Question #1

Find: \s{2,}
Replace: ,

In this problem I needed to remove a series of spaces, not just all spaces, and replace them with a comma. The regular expression find spaces, and adding {2,} found 2 or more consecutive spaces.

Question #2

Find: ([A-Za-z]+), \s([A-Za-a]+), \s(.+)
Replace: \2\1(\3)

To remove the commas I needed to identify the groups of words separately from the commas themselves. In order to achieve this I placed the commas outside the parentheses to ensure they were not a part of my group. The command ([A-Za-z]+) identifies a consecutive string of letter characters containing capitalized and lowercase letters. (.+) Identified every character except a new line, grouping the university titles together regardless of word count, allowing me to put parenthenses around that group in the replace function.

Question #3

Find: (?<=.mp3)(\s)
Replace: \n

The initial text was a single string of text that needed to be broken into lines using the regular expression to create a new line.

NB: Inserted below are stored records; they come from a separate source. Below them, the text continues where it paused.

(* ===== verification/TlsStream.v ===== *)
(** * TLS byte streams and records

    [capture-agent/src/tls_stream.rs]: the sliding consumer that puts one TCP
    direction in order ([TlsTcpStream]), the incremental record framer
    ([TlsRecordFramer]) and their composition ([TlsDirectionStream]).  Vectors
    carry their capacity, which [bytes_held] reports. *)

From S2P Require Import Prelude.

Definition MAX_TLS_RECORD_BODY_BYTES : Z := Z.shiftl 1 14 + 256.
Definition MAX_TLS_RECORD_WIRE_BYTES : Z := 5 + MAX_TLS_RECORD_BODY_BYTES.
Definition TLS_REORDER_WINDOW_BYTES : Z := MAX_TLS_RECORD_WIRE_BYTES.

Definition first_data_sequence (tcp_sequence : Z) (syn : bool) : Z :=
  wrapping_add tcp_sequence (if syn then 1 else 0).

Inductive TlsStreamError := ReorderWindowExceeded | ConflictingOverlap | RecordTooLarge.

(** [v.drain(..n)]. *)
Definition vec_drain {A} (v : vec A) (n : Z) : vec A := mkVec (zdrop n (vlist v)) (vcap v).

Module TlsTcpStream.
Record t := mk { next_seq : Z; held : vec Z; present : vec Z }.
#[global] Instance eta : RecordEta t := λ r, mk (next_seq r) (held r) (present r).

Definition new (initial_seq : Z) : t := mk initial_seq vec_new vec_new.

Section feed.
Context `{VecPolicy}.

(** The byte loop: the slots, and whether a byte conflicted. *)
Fixpoint write_slots (slot : Z) (payload : bytes) (h p : vec Z) : vec Z * vec Z * bool :=
  match payload with
  | [] => (h, p, false)
  | byte :: payload' =>
      if bool_decide (nth_z (vlist p) slot = Some 0) then
        write_slots (slot + 1) payload' (vec_set h slot byte) (vec_set p slot 1)
      else if bool_decide (nth_z (vlist h) slot = Some byte) then
        write_slots (slot + 1) payload' h p
      else (h, p, true)
  end.

(** [present.iter().take_while(|p| p != 0).count()]. *)
Fixpoint leading_present (l : list Z) : Z :=
  match l with [] => 0 | x :: l' => if x =? 0 then 0 else 1 + leading_present l' end.

(** The segment from the first byte not yet delivered on: its offset and what
    is left of it; [None] when all of it was delivered. *)
Definition trim (st : t) (seq : Z) (payload : bytes) : option (Z * bytes) :=
  let relative := seq_delta seq (next_seq st) in
  if relative <? 0 then
    let overlap := Z.abs relative in
    if zlen payload <=? overlap then None else Some (0, zdrop overlap payload)
  else Some (relative, payload).

(** The contiguous prefix leaves the window. *)
Definition deliver (st : t) : t * bytes :=
  let contiguous := leading_present (vlist (present st)) in
  if contiguous =? 0 then (st, [])
  else
    (mk (wrapping_add (next_seq st) contiguous) (vec_drain (held st) contiguous)
       (vec_drain (present st) contiguous),
     ztake contiguous (vlist (held st))).

Definition feed (st : t) (seq : Z) (payload : bytes) : t * result TlsStreamError bytes :=
  if bool_decide (payload = []) then (st, Ok [])
  else
    match trim st seq payload with
    | None => (st, Ok [])
    | Some (offset, payload) =>
        match checked_add offset (zlen payload) with
        | None => (st, Err ReorderWindowExceeded)
        | Some end_ =>
            if TLS_REORDER_WINDOW_BYTES <? end_ then
              if (offset =? 0) && bool_decide (vlist (held st) = []) then
                (st <| next_seq ::= λ n, wrapping_add n (wrap_u32 (zlen payload)) |>, Ok payload)
              else (st, Err ReorderWindowExceeded)
            else
              let grow := zlen (vlist (held st)) <? end_ in
              let h := if grow then vec_resize (held st) end_ 0 else held st in
              let p := if grow then vec_resize (present st) end_ 0 else present st in
              let '(h, p, conflict) := write_slots offset payload h p in
              let st := st <| held := h |> <| present := p |> in
              if conflict then (st, Err ConflictingOverlap)
              else let '(st, out) := deliver st in (st, Ok out)
        end
    end.
End feed.

Definition bytes_held (st : t) : Z := vcap (held st) + vcap (present st).

Definition has_pending_gap (st : t) : bool :=
  bool_decide (0 ∈ vlist (present st)) && bool_decide (Exists (λ p, p ≠ 0) (vlist (present st))).
End TlsTcpStream.

(** The framer's own error, whose only constructor the source also calls
    [RecordTooLarge]. *)
Inductive TlsRecordError := BodyTooLarge.

Module TlsRecordFramer.
Record t := mk { buffer : vec Z }.

Definition new : t := mk vec_new.

(** [u16::from_be_bytes([buffer[3], buffer[4]])]. *)
Definition body_len (buf : bytes) : Z := be16 (default 0 (nth_z buf 3)) (default 0 (nth_z buf 4)).

Section feed.
Context `{VecPolicy}.

(** The length the buffer must reach, or [None] for a record too large. *)
Definition target (buf : bytes) : option Z :=
  if zlen buf <? 5 then Some 5
  else if MAX_TLS_RECORD_BODY_BYTES <? body_len buf then None
  else Some (5 + body_len buf).

(** Whether the buffer, just extended towards [tgt], is a whole record;
    [None] for a record too large. *)
Definition completes (buf : bytes) (tgt : Z) : option bool :=
  if zlen buf =? 5 then
    if MAX_TLS_RECORD_BODY_BYTES <? body_len buf then None else Some (body_len buf =? 0)
  else Some (zlen buf =? tgt).

(** The loop over the input; every turn takes a byte or more.  The outer option
    is the fuel. *)
Fixpoint feed_loop (fuel : nat) (buf : vec Z) (input : bytes) (records : list (vec Z))
    : option (vec Z * result TlsRecordError (list (vec Z))) :=
  match fuel with
  | O => None
  | S fuel' =>
      if bool_decide (input = []) then Some (buf, Ok records)
      else
        match target (vlist buf) with
        | None => Some (vec_new, Err BodyTooLarge)
        | Some tgt =>
            let amount := Z.min (tgt - zlen (vlist buf)) (zlen input) in
            let buf := vec_extend buf (ztake amount input) in
            let input := zdrop amount input in
            match completes (vlist buf) tgt with
            | None => Some (vec_new, Err BodyTooLarge)
            | Some true => feed_loop fuel' vec_new input (records ++ [buf])
            | Some false => feed_loop fuel' buf input records
            end
        end
  end.

Definition feed (st : t) (input : bytes) : t * result TlsRecordError (list (vec Z)) :=
  match feed_loop (S (length input)) (buffer st) input [] with
  | Some (buf, r) => (mk buf, r)
  | None => (st, Ok [])
  end.
End feed.

Definition bytes_held (st : t) : Z := vcap (buffer st).
End TlsRecordFramer.

Module TlsDirectionStream.
Record t := mk { tcp : TlsTcpStream.t; records : TlsRecordFramer.t }.

Definition new (initial_seq : Z) : t := mk (TlsTcpStream.new initial_seq) TlsRecordFramer.new.

Definition feed_segment `{VecPolicy} (st : t) (seq : Z) (payload : bytes)
    : t * result TlsStreamError (list (vec Z)) :=
  let '(tcp, r) := TlsTcpStream.feed (tcp st) seq payload in
  match r with
  | Err e => (mk tcp (records st), Err e)
  | Ok contiguous =>
      let '(framer, out) := TlsRecordFramer.feed (records st) contiguous in
      (mk tcp framer, map_err (λ 'BodyTooLarge, RecordTooLarge) out)
  end.

Definition bytes_held (st : t) : Z := TlsTcpStream.bytes_held (tcp st) + TlsRecordFramer.bytes_held (records st).
Definition has_pending_gap (st : t) : bool := TlsTcpStream.has_pending_gap (tcp st).
End TlsDirectionStream.

(** ** Framing *)

Module Framing.
Import TlsRecordFramer.

(** A whole record, and the beginning of one. *)
Definition record (r : bytes) : Prop :=
  zlen r = 5 + body_len r ∧ 0 <= body_len r <= MAX_TLS_RECORD_BODY_BYTES.
Definition partial (b : bytes) : Prop :=
  zlen b < 5 ∨ (body_len b <= MAX_TLS_RECORD_BODY_BYTES ∧ zlen b < 5 + body_len b).
(** A header that declares more than the protocol allows. *)
Definition oversized (h : bytes) : Prop := zlen h = 5 ∧ MAX_TLS_RECORD_BODY_BYTES < body_len h.

Lemma body_len_app b c : 5 <= zlen b → body_len (b ++ c) = body_len b.
Proof.
  intros Hl. unfold body_len, nth_z. by rewrite !lookup_app_l by lia.
Qed.

Lemma partial_nil : partial [].
Proof. left. cbn. lia. Qed.

Lemma record_not_partial r c : record r → ¬ partial (r ++ c).
Proof.
  intros [Hl Hb] [Hp|[_ Hp]]; rewrite length_app in Hp; [lia|].
  rewrite body_len_app in Hp by lia. lia.
Qed.

Lemma oversized_not_partial h c : oversized h → ¬ partial (h ++ c).
Proof.
  intros [Hl Hb] [Hp|[Hp _]]; [rewrite length_app in Hp; lia|]. rewrite body_len_app in Hp by lia. lia.
Qed.

Lemma oversized_not_record h c r d : oversized h → record r → h ++ c ≠ r ++ d.
Proof.
  intros [Hl Hb] [Hr Hrb] E. assert (body_len (h ++ c) = body_len (r ++ d)) as E' by (by rewrite E).
  rewrite !body_len_app in E' by lia. lia.
Qed.

Lemma record_prefix_eq r c r' d : record r → record r' → r ++ c = r' ++ d → r = r' ∧ c = d.
Proof.
  intros [Hr Hb] [Hr' Hb'] E. assert (E' : body_len (r ++ c) = body_len (r' ++ d)) by (by rewrite E).
  rewrite !body_len_app in E' by lia. apply app_inj_1; [lia|done].
Qed.

(** A byte string splits into records and a beginning in one way only. *)
Lemma framing_unique rs rest rs' rest' :
  Forall record rs → Forall record rs' → partial rest → partial rest' →
  concat rs ++ rest = concat rs' ++ rest' → rs = rs' ∧ rest = rest'.
Proof.
  intros Hrs. revert rs'. induction Hrs as [|r rs Hr _ IH]; intros rs' Hrs' Hp Hp' E.
  - destruct Hrs' as [|r' rs' Hr' _]; [done|]. exfalso. cbn in E. subst rest.
    rewrite <- app_assoc in Hp. by eapply record_not_partial.
  - destruct Hrs' as [|r' rs' Hr' Hrs'].
    + exfalso. cbn in E. subst rest'. rewrite <- app_assoc in Hp'. by eapply record_not_partial.
    + cbn in E. rewrite <- !app_assoc in E. apply record_prefix_eq in E as [-> E]; [|done..].
      apply IH in E as [-> ->]; done.
Qed.

Lemma no_oversized rs rest new_ h tl :
  Forall record rs → partial rest → Forall record new_ → oversized h →
  concat rs ++ rest ≠ concat new_ ++ h ++ tl.
Proof.
  intros Hrs Hp Hrec Ho. revert rs Hrs. induction Hrec as [|r new_ Hr _ IH]; intros rs Hrs Hg; cbn in Hg.
  - destruct Hrs as [|r rs Hr _]; cbn in Hg; [subst rest; by eapply oversized_not_partial|].
    rewrite <- app_assoc in Hg. by eapply oversized_not_record.
  - rewrite <- app_assoc in Hg. destruct Hrs as [|r' rs Hr' Hrs]; cbn in Hg.
    { subst rest. by eapply record_not_partial. }
    rewrite <- app_assoc in Hg. apply record_prefix_eq in Hg as [_ Hg]; [|done..]. by eapply IH.
Qed.

(** The bytes of the records returned. *)
Definition texts (r : result TlsRecordError (list (vec Z))) : result TlsRecordError (list bytes) :=
  let? rs := r in Ok (vlist <$> rs).

(** What a run of the framer means: the bytes it was given are the records it
    returned, then the beginning it holds; or it met an oversized header. *)
Definition frames (given : bytes) (recs : list bytes) (out : vec Z * result TlsRecordError (list bytes)) : Prop :=
  match out with
  | (buf, Ok rs) => ∃ new_, rs = recs ++ new_ ∧ given = concat new_ ++ vlist buf ∧ Forall record new_ ∧ partial (vlist buf)
  | (buf, Err e) => e = BodyTooLarge ∧ vlist buf = [] ∧
      ∃ new_ h rest, given = concat new_ ++ h ++ rest ∧ Forall record new_ ∧ oversized h
  end.

Section feed.
Context `{VecPolicy}.
(** One direction's records, in its connection. *)
Definition process_connection (x : Ctx) (c : Connection) (limiter : PacketEventLimiter.t) (d : Direction)
    (suite : option Z) (records : list (vec Z)) (events : list AgentEvent)
    : Connection * PacketEventLimiter.t * list AgentEvent :=
  let r := process_tls_records x (mkRun d suite (c_ring c) limiter [] events) records in
  ((update_direction c (x_outbound x) (λ _, r_dir r)) <| c_ring := r_ring r |>, r_limiter r, r_events r).

(** Whether the packet may have to start a stream. *)
Definition needs_stream_slot (state : DecryptState) (id : bytes) (v : FlowView) : bool :=
  (bool_decide (is_Some (v_outbound_syn v)) || bool_decide (is_Some (v_inbound_syn v))) &&
  match state !! id with
  | None => true
  | Some c =>
      (bool_decide (is_Some (v_outbound_syn v)) && negb (is_active (c_outbound c))) ||
      (bool_decide (is_Some (v_inbound_syn v)) && negb (is_active (c_inbound c)))
  end.

(** An eligible process's packet; [None]: a loop does not end within the fuel. *)
Definition decrypt_packet (fuel : nat) (w : World) (pid : Z) (id : bytes) (v : FlowView) (outbound : bool)
    (data_seq : Z) (segment : bytes) (capture_truncated mlock_ok : bool) (event_now_ms capture_now_ms : Z)
    : option (World * list AgentEvent) :=
  let '(watcher, app, hs) := take_secrets (w_watcher w) pid v outbound in
  let w := w <| w_watcher := watcher |> in
  '(state, e0) ← (if needs_stream_slot (w_state w) id v then make_tls_direction_room fuel (w_state w) pid id
                  else Some (w_state w, []));
  let c := default (new_connection pid mlock_ok) (state !! id) in
  if negb (c_pid c =? pid) then Some (w <| w_state := state |>, e0)
  else
    let c := open_connection c v in
    let x := mkCtx id outbound (v_client_is_outbound v) (direction_name (c_client_is_outbound c) outbound)
               event_now_ms capture_now_ms in
    let suite := orelse (cipher_suite (c_outbound c)) (cipher_suite (c_inbound c)) in
    let '(d, records, e1) := feed_direction x (direction_of c outbound) capture_truncated app hs data_seq segment in
    let c := update_direction c outbound (λ _, d) in
    match records with
    | None => Some (w <| w_state := <[id := c]> state |>, e0 ++ e1)
    | Some records =>
        let '(c, limiter, es) := process_connection x c (w_limiter w) d suite records (e0 ++ e1) in
        '(state, es) ← enforce_tls_buffer_budget fuel (<[id := c]> state) es;
        Some (w <| w_state := state |> <| w_limiter := limiter |>, es)
    end.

To identify all characters before “.mp3” I used ?<=.and created the new line following the chunk of text .mp3

Question #4

Find: (\d{4})([^.mp3]*)
Replace:\2_\1

Similar to the last problem I needed to identify .mp3, but this time I wanted to exclude everything before that chunk of text using ^. The *outside of the brackets identified everything following. () made a group of the first four digits in the line of text. I then placed the second group before the first group identified in the regular expression and put a _ between them to achieve the desired result.

Question #5

Find: (\w)(\w+),(\w+),.*?,(\d)
Replace: \1_\3, \4

The objective here was to creates groups that identified the first character of the first word () then the rest of the first word before the comma (+), the second word in its entirety (+), any single character with a period and * means zero or more occurrences of any character and the ? identifies as few characters as possible since some values had more digits than others… compiling to .*? before the next comma, and the the group of digits (. I then needed to remove the second group, leaving only the first character of the first word, add an underscore before the third group, omit the string of random digits (which is why they werent in a group), and then place the fourth group after a comma.

Question #6

Find: (\w)\w+,(.{4})\w+,\d+.\d+,(\d+)
Replace: \1_\2,\3

Similarly to the last problem I had to identify specific characters in the string of plain text. In this problem however I needed to identify the first four letter in the second word using (.{4}). The period indicates any single character and the {4} limits those characters to a total of 4. Again I needed to remove the rest of the first word, the rest of the second word, and random digits so I didn’t put them in a group.

Question #7

Find: (.{3})\w+,(.{3})\w+,(\d+.\d+),(\d+)
Replace: \1\2, \4, \3

Using the orginial code I needed to identify the first three letters of the two words using (.{3})+. The first three letters were inside parentheses to identify them as a group I wanted to keep. Unlike the last two problems, I want to keep all of the digits in this regular expression so I placed them both in groups using parentheses. I then reordered the groups to achieve the desired plain text in the new order.

Question #8

Pathogen Binary

In the “pathogen_binary” column I would expect to see only binary data (1s and 0s), however there are entries that are NA indicating that the data was not collected for whatever reason so I will leave it as it. If I were to replace it I would do:

Find what: \bNA\b
Replace with: 0

bombus_spp and host_plant

There are excess characters in this column that are not part of the species name. I used ^ to identify all characters that are not a single character, space, or line break. Then we needed to remove the underscores because they are not considered special characters

Find: [^\w\s\r\n]
Replace: nothing

Find:_
Replace: nothing

bee_caste

The main issue with this column is that a male bee is a “drone” whereas a female is a “worker”, so the data is technically just inconsistent with it’s nomenclature.